PDA surgery had been attempted before Gross, but not successfully. The year before, at Massachusetts General Hospital, Dr. John William Strieder had performed an emergency patent ductus arteriosus ligation on a twenty-two-year-old woman who then died of a blood stream infection after surgery. Gross himself had been running experiments, working on PDAs in dogs. He created artificial PDAs in his laboratory dogs, and then he shut them. He saw an opportunity—to be the first ever to close a PDA, to perform the first-ever surgery on a cardiac defect, and to save a little girl.
He went to his supervisor, Dr. Charles Ladd, for permission. Ladd turned Gross down: it was too risky and too early in Gross’s experiments to try to operate on a human being. Then Ladd went off on vacation.
Ladd was a Boston Brahmin, the child of generations of Harvard men, and the preeminent pediatrician in the world. Gross’s father had built pianos in Baltimore.

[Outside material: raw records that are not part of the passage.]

(** ** C4 *)

(** C4, as the code has it.  When the constructor completes on a device
    whose compute capability passes the 8.0 / 8.6 / 8.9 test, the dtype of
    its tensor is translated: [kInt8] to [CUDA_R_8I] with
    [CUSPARSE_COMPUTE_32I], [bFloat16] to [CUDA_R_B16F] with
    [CUSPARSE_COMPUTE_32I], anything else keeps [CUDA_R_16F] with
    [CUSPARSE_COMPUTE_16F].  When it completes on any other device, the pair
    is [CUDA_R_16F] with [CUSPARSE_COMPUTE_16F] whatever the dtype. *)
Theorem C4_dtype_translation_on_supported_device
  (mem : Indeterminate) (t : Tensor) (w : World) (this : CusparseLt)
  (w' : World) :
  CusparseLt_new vendor mem t w = (Ok this, w') ->
  let major := vendor (calls w) qMajor in
  let minor := vendor (calls w ++ [(qMajor, major)]) qMinor in
  if unsupported_cc (out1 major) (out1 minor)
  then type this = CUDA_R_16F /\ compute_type this = CUSPARSE_COMPUTE_16F
  else translates_dtype t this.
Proof.
  intros Hnew major minor. subst major minor. unfold qMajor, qMinor.
  unfold CusparseLt_new in Hnew.
  destruct (constructor_body vendor _) as [r st1] eqn:Hrun.
  unfold constructor_body in Hrun.
  run vendor Hrun; injection Hrun as <- <-; inversion Hnew; subst;
    cbn [out1] in *;
    match goal with E : unsupported_cc _ _ = _ |- _ => rewrite E end.
  all: clear Hnew; unfold translates_dtype;
    cbn [sparse_compressed member_init] in *; cbn;
    try destruct (dtype t); cbn in *; repeat split; intros; congruence.
Qed.
(* ===== verification/Prelude.v ===== *)
(** * SwiftVM: a verification development

    SwiftVM (src/source) is a dynamic binary translator.  Front ends (runtime/frontend,
    translator/x86) decode x86-64 and AArch64 guest code and build functions of an SSA-like
    intermediate representation (runtime/ir), a pipeline of passes (runtime/ir/opts) optimises them,
    and a back end executes them: the IR interpreter (runtime/backend/interp) or the JIT
    (runtime/backend/arm64).  Translated code is found by guest address in hash tables
    (runtime/backend/translate_table.h), blocks branch to each other directly (link_manager.cpp), and
    code whose guest bytes change is invalidated, and its memory reused once no thread executes
    it (smc_tracker.cpp).  This library models the IR and its construction, the interpreter, four
    passes, the discovery of regions, the lookup structures, the direct links, the tracking of
    self-modifying code, the entries of translated functions, and the units of the disk cache with
    their relocation, and proves what makes them correct.

    ** Conventions

    Machine integers are [Z] with explicit wrap-around ([wrap w], [to_signed w] of MachineInt.v).  A
    computation that can stop has type [Res A]; the errors are those of the C++ code: a failed ASSERT
    or abort ([EPanic]), undefined behaviour ([EUndefined]), an unmapped host access ([ESegv]), an
    instruction outside the model ([ENotModelled]), and [EFuel].  Stateful code is a computation of
    [ST S A] over the state it mutates: the heap of instruction objects for the IR, the machine state
    for the interpreter, the builder, the link manager.  Objects are entries of a [gmap] or positions
    of a list, so that sharing, use counts and list links are the pointers of the C++ code.  Where
    threads meet (LinkSignal, SmcEpoch, SmcPages) the model is a step relation in which every load
    and store of shared data, or every section under a lock, is one step, sequentially consistent;
    theorems hold of every reachable state.

    ** Files, and the code they model

    - Prelude: errors, the state monad, Hoare triples and the tactics [minv] (take apart a successful
      run) and [mstep] (run a known step).  MachineInt: wrapping, sign reinterpretation, shifts,
      little-endian bytes.
    - IRTypes: ir_types.h, ir_meta.cpp, ir.inc, args.h, args.cpp, and the switches of svm_config.h the
      passes read.  Instr, InstrBuild: instr.h and
      instr.cpp.  UseCount: the use-count invariant over all mutations.
    - InterpCore, InterpFlags, InterpScalar, InterpMemory, InterpVector: the files of
      runtime/backend/interp, InterpVector both the integer and the AES ones; a method
      [Interpreter::RunX] is the definition [RunX], methods that differ in one lane function or
      immediate are one definition with that parameter.  Interp: the dispatch [run_inst], the
      loop [run_block] of Interpreter::Run(), [RunTerminal].  InterpInvariant, InterpRun: the
      state invariant, with small heaps, states and blocks the examples use, and termination.  FlagProps, ScalarProps, MemoryProps, VectorProps: what the
      instructions compute.
    - HirValues, Cfg, HirFunction, HirBuilder: hir_builder.h and hir_builder.cpp, block.h and block.cpp,
      with the value table, the graph and [HIRBuilder]; HirValuesProps, HirAppend, HirTable (the
      table), CfgProps (reverse post order), HirGraph, HirTargets, HirBuilderProps (the graph and
      what the builder promises), HirExample.
    - DeadCode: deadcode_elimination_pass.cpp; DeadCodeChain, DeadCodeSem, Simulation, BlockEdit and
      DeadCodeRun relate the executions of the block before and after.
    - ConstFold, ConstFoldProps, DedupProps: const_folding_pass.cpp.
    - FlagsElim: flags_elimination_pass.cpp and flags_carry_regions.cpp; FlagWord,
      FlagReads, FlagSim, FlagsElimWalk, CarryRegions, FlagsElimRun (the pass preserves execution),
      FlagsLivenessProps, FlagsLiveRun (the analysis).
    - CfgAnalysis: cfg_analysis_pass.cpp; Dominance (paths and dominators), CfgWalk, CfgDominators,
      CfgAnalysisProps.
    - Frontier, RegionDecoder, Membership: function_decode_frontier.cpp, function_region_decoder.cpp and
      function_region_membership.cpp of translator/x86; FrontierProps, RegionDecoderProps.
    - RangeMap, RangeMapProps: range_map.h.  TranslateTable, TranslateTableProps: translate_table.h
      and the slot replay of jit_cache.cpp.
    - LinkManager: link_manager.cpp, link_manager_flags.cpp, edge_flags_state.h and the address
      arithmetic of code_cache.cpp; LinkInvariant, LinkManagerProps, LinkPurge.  LinkSignal: the
      signal handler [SignalInvalidateTarget] against the operations under the manager's mutex;
      LinkSignalProps, LinkSignalSafe, LinkSignalRace.
    - SmcEpoch: the epochs of smc_tracker.cpp ([BeginJit], [EndJit], [Retire], [ReclaimRetiredLocked])
      with the order of publication (runtime.cpp, function_entry_contract.cpp, translator.cpp), the
      dispatcher of trampolines.cpp and [Module::DetachNode]; SmcEpochProps (with the
      machine as a function of a schedule).  SmcPages: the page records of smc_tracker.cpp
      ([RegisterNode], [HandleWriteFault], [CloseWriteWindow], [InvalidateRange], [RetireNode],
      [DisableAndUnprotectAll]); SmcPagesProps.
    - CodeSerial: the serialized unit of code_serial.h with [WriteUnit] and [ReadUnit], and its format.
      CodeReloc: [ScanCodeUnit] and [ApplyRelocations] of code_serial.cpp.  JitCache: the file of
      jit_cache.cpp ([Save], [Load]) and [HashGuestRange].
    - FunctionEntry: function_entry_contract.cpp up to the publisher ([Restore], [Build], [IsWellFormed],
      [AnalyzeCanonicalTerminalEntries]).

    ** How the parts interact

    The builder makes functions whose blocks are lists of instructions in the heap; the passes
    transform that heap, and their theorems are about [run_block] or [run_inst] on the heap before and after.
    The interpreter reads the heap and changes only the machine state: slots, flags, locations,
    halt reason and host memory.  The region decoder drives the builder through its operations.  The
    liveness and control-flow analyses read the functions the builder has made ([graph_ok]).  The signal
    handler of LinkSignal runs on the state of LinkManager.  SmcPages finds the nodes to invalidate and
    reaches links, modules and code caches through the class [CodeOps]; SmcEpoch leaves open which
    nodes are collected, and models when their code may be released.  Load replays the slots of a cache file
    into a TranslateTable and reads its units with the readers of CodeSerial, which check the edge flags of
    LinkManager; ScanCodeUnit makes the relocations of a unit and ApplyRelocations uses them.  The
    entries of a function are built from the graph of the builder and the provenance of the region decoder.  Functions outside the
    repository (host calls, CPUID, mprotect) and the instruction decoder are parameters.

    ** What the theorems show

    - Interpreter: every instruction keeps the machine state well formed (run_block_state_ok); blocks whose
      labels follow their jumps terminate, with the number of instructions as bound (run_block_total).
      SaveFlags stores the NZCV of the exact sum or difference (arith_saves_flags), and after a Sub the
      sixteen conditions are the comparisons of the operands (compare_decides_conditions).  Division,
      products, rotation and bit fields against arithmetic definitions; wild guest accesses halt and
      touch nothing (guest_accesses_guarded); vectors lane by lane; the AES rounds of the decryption undo
      those of the encryption.
    - IR objects and builder: use counters are exact modulo 256 under every mutation
      (mutations_preserve_counts); the fast construction route equals the slow one; the value table and the
      graph are well formed in everything a front end can build (EraseInst_ok, builder_reachable_ok), and
      EndFunction and ComputeRPO return what the names promise.
    - Passes: dead code elimination and flags elimination preserve the execution of the block
      (dce_preserves_execution, flags_elim_preserves_execution), the flag liveness analysis ends in the
      least solution of its equations and is sound (live_in_least_fixpoint, flags_live_in_sound), folding
      preserves what the instruction computes, sharing replaces a constant by an equal one that
      reaches it.  The control-flow analysis finds the immediate dominators, frontiers and back edges.
    - Regions: the decode loop returns unless a round repeats (region_loop_returns), splits are found
      exactly (FindSplit_spec), retired groups are recorded and handed out once.
    - Lookup: the range map refines a function on addresses, the translation table a finite map; its slot indices
      are stable and [Put] is linearizable for lock-free readers.
    - Direct links: every operation keeps the indexes; after an invalidation no branch to the old code is
      left in any interleaving (no_stale_branch), the handler writes to registered sites only, is
      never stuck and terminates; branch encodings round-trip.
    - Self-modifying code: no runtime executes released memory as long as the dispatch tables were clean when the
      code was retired (qsbr_no_use_after_reclaim), a runtime in the JIT has synchronised with every earlier
      patch (patch_synced), reclamation makes progress (reclaim_progress).  While no mprotect fails, every page
      of a tracked translation is write-protected or its window is open (tracked_pages_guarded); what a
      fault and the end of a window do (HandleWriteFault_spec, CloseWriteWindow_spec: the early return
      changes nothing); registration covers the range up to the top of the address space
      (RegisterNode_covers); invalidation returns on every range below the last page
      (InvalidateRange_returns).
    - Cached translations: the reader of units accepts exactly what the writer writes of valid units
      (ReadUnit_exact) and no truncated unit (ReadUnit_truncated); a cache file round-trips with the slots of the dispatch table
      (load_saved), a file of another key is ignored (load_other_key) and no bytes make Load fail
      (load_any_file); the guest code is hashed inside its window (HashGuestRange_in_window).  Relocation
      succeeds on every unit the scanner accepts, when its runs are contiguous and disjoint and no rebased
      value needs more instructions, and each rewritten run leaves the same offset in the new image (scan_then_apply, ApplyRelocations_spec).
    - Entries: the analysis of canonical entries ends in the least solution of its rules
      (AnalyzeCanonicalTerminalEntries_spec), a built contract is well formed exactly for offsets in the
      allocation and permitted pending entries (Build_well_formed).
    - Where the code does not do what it means to, the theorem states what it does: use_count_overflow,
      dedup_drops_cast, empty_range_remaps, last_slot_and_remove, region_loop_can_hang, Record_spec,
      advance_coalesced, rewriting_leaves_dangling_use, handler_poisons_target,
      late_push_runs_reclaimed_code, late_fill_runs_reclaimed_code, InvalidateRange_hangs,
      scan_overlooks_copied_address.

    ** Bounds and fuel

    Loops that the code bounds by data take fuel, and a theorem says how much is enough: pseudo chains
    the size of the heap; probing loops the size of the table; [run_block] a parameter (run_block_total);
    dead code elimination the number of sweeps; ComputeRPO one step per edge and block (ComputeRPO_spec);
    the dominator and liveness loops by a measure of what can still change; the region loop by the blocks,
    records and roots there can be (region_loop_returns); the signal lists their storage; the page walks
    the pages of the range, the loops of CloseWriteWindow and InvalidateRange two rounds when no thread
    intervenes; the units of a cache file one per byte; the analysis of entries one round per block and
    one more.  Epochs and patch generations of SmcEpoch are unbounded; those of SmcPages wrap.

    ** Not modelled

    Floating-point and x87 instructions and SSE4.2 string comparison (they need a model of host floating
    point or forward to helpers), SHA-256 (AArch64 intrinsics); the code generators and
    register allocation, which need a semantics of the host instruction set; the instruction decoders; the passes
    integer width elimination, uniform elimination, loop-invariant hoisting and the pipeline that orders
    the passes; the remaining containers (LRU list, object pool, address hash map, slab allocator); the
    arenas of the code caches, the recording and revival of a unit around the format and the
    relocation, the modules and the runtime loop, glue around the code generators; the hashes that make the key of the
    cache file, which read the operating system; the Linux layer.
    Weak memory: the handlers and the epochs use sequentially consistent or release/acquire
    operations, which the step relations take as one order. *)

From Stdlib Require Import ZArith Lia.
From stdpp Require Import base gmap list.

While Ladd was away in Europe, Gross went back to Mary Ellen Sweeney, the widowed immigrant with the dying daughter. He wanted to operate on her daughter. He explained that it was an experimental procedure but that he might be able save Lorraine’s life. Mrs. Sweeney went to her church, St. Columbkille’s, the same church in front of which her husband had been run down. She sought council from the priest. “Well, Mrs. Sweeney,” said Monseigneur Tracey, “if God wants her, he’ll take her either way. You let her have the operation and God be good to her.”
In 1938, there was no pretty patients’ waiting room at Boston Children’s, nothing like the warm pediatric cardiology lounge where I waited in 1995. There were just cold, wooden benches. Parents were not allowed to accompany their children into the hospital. Lorraine’s mother was so racked with grief and terrified that she could not take her daughter to the hospital. Mary Ellen Sweeney was sure she’d never see her child again. The family lied to seven-year-old Lorraine and told her she was going to the hospital to visit her niece. Lorraine’s big sister took her in a streetcar and walked her to Longwood Avenue. Lorraine went up the steps and into the hospital alone. The doors closed, and she was abandoned.
On the morning of surgery, she sat by herself on the big wooden benches in the surgical waiting area, listening for her number to be called. She was number ninety-nine.
Gross was the first to perform pediatric cardiac surgery, but he had important predecessors, most significantly, Alexis Carrel, the father of vascular surgery and among the first to hypothesize a heart-lung machine. While Maude Abbott, devoted to congenital heart disease, was toiling in obscurity at McGill, even as she was riding a taxi uptown from Penn Station to put up the display of her late-career work in the halls of the New York Academy of Medicine, Carrel was blocks away at Rockefeller University. He was a celebrated genius but also a mystic, and a madman, and a reactionary who called for the slaughter of those he deemed genetically undesirable.
In 1902, when Carrel was twenty-nine years old, he was banned from French medicine because he claimed to have witnessed a miracle at Lourdes. Carrel swore that holy water, splashed over a young girl’s stomach, had cured her of tuberculosis. French anticlerical laws forbade physicians from endorsing miracle cures, and so to continue practicing medicine Carrel had to emigrate to the United States.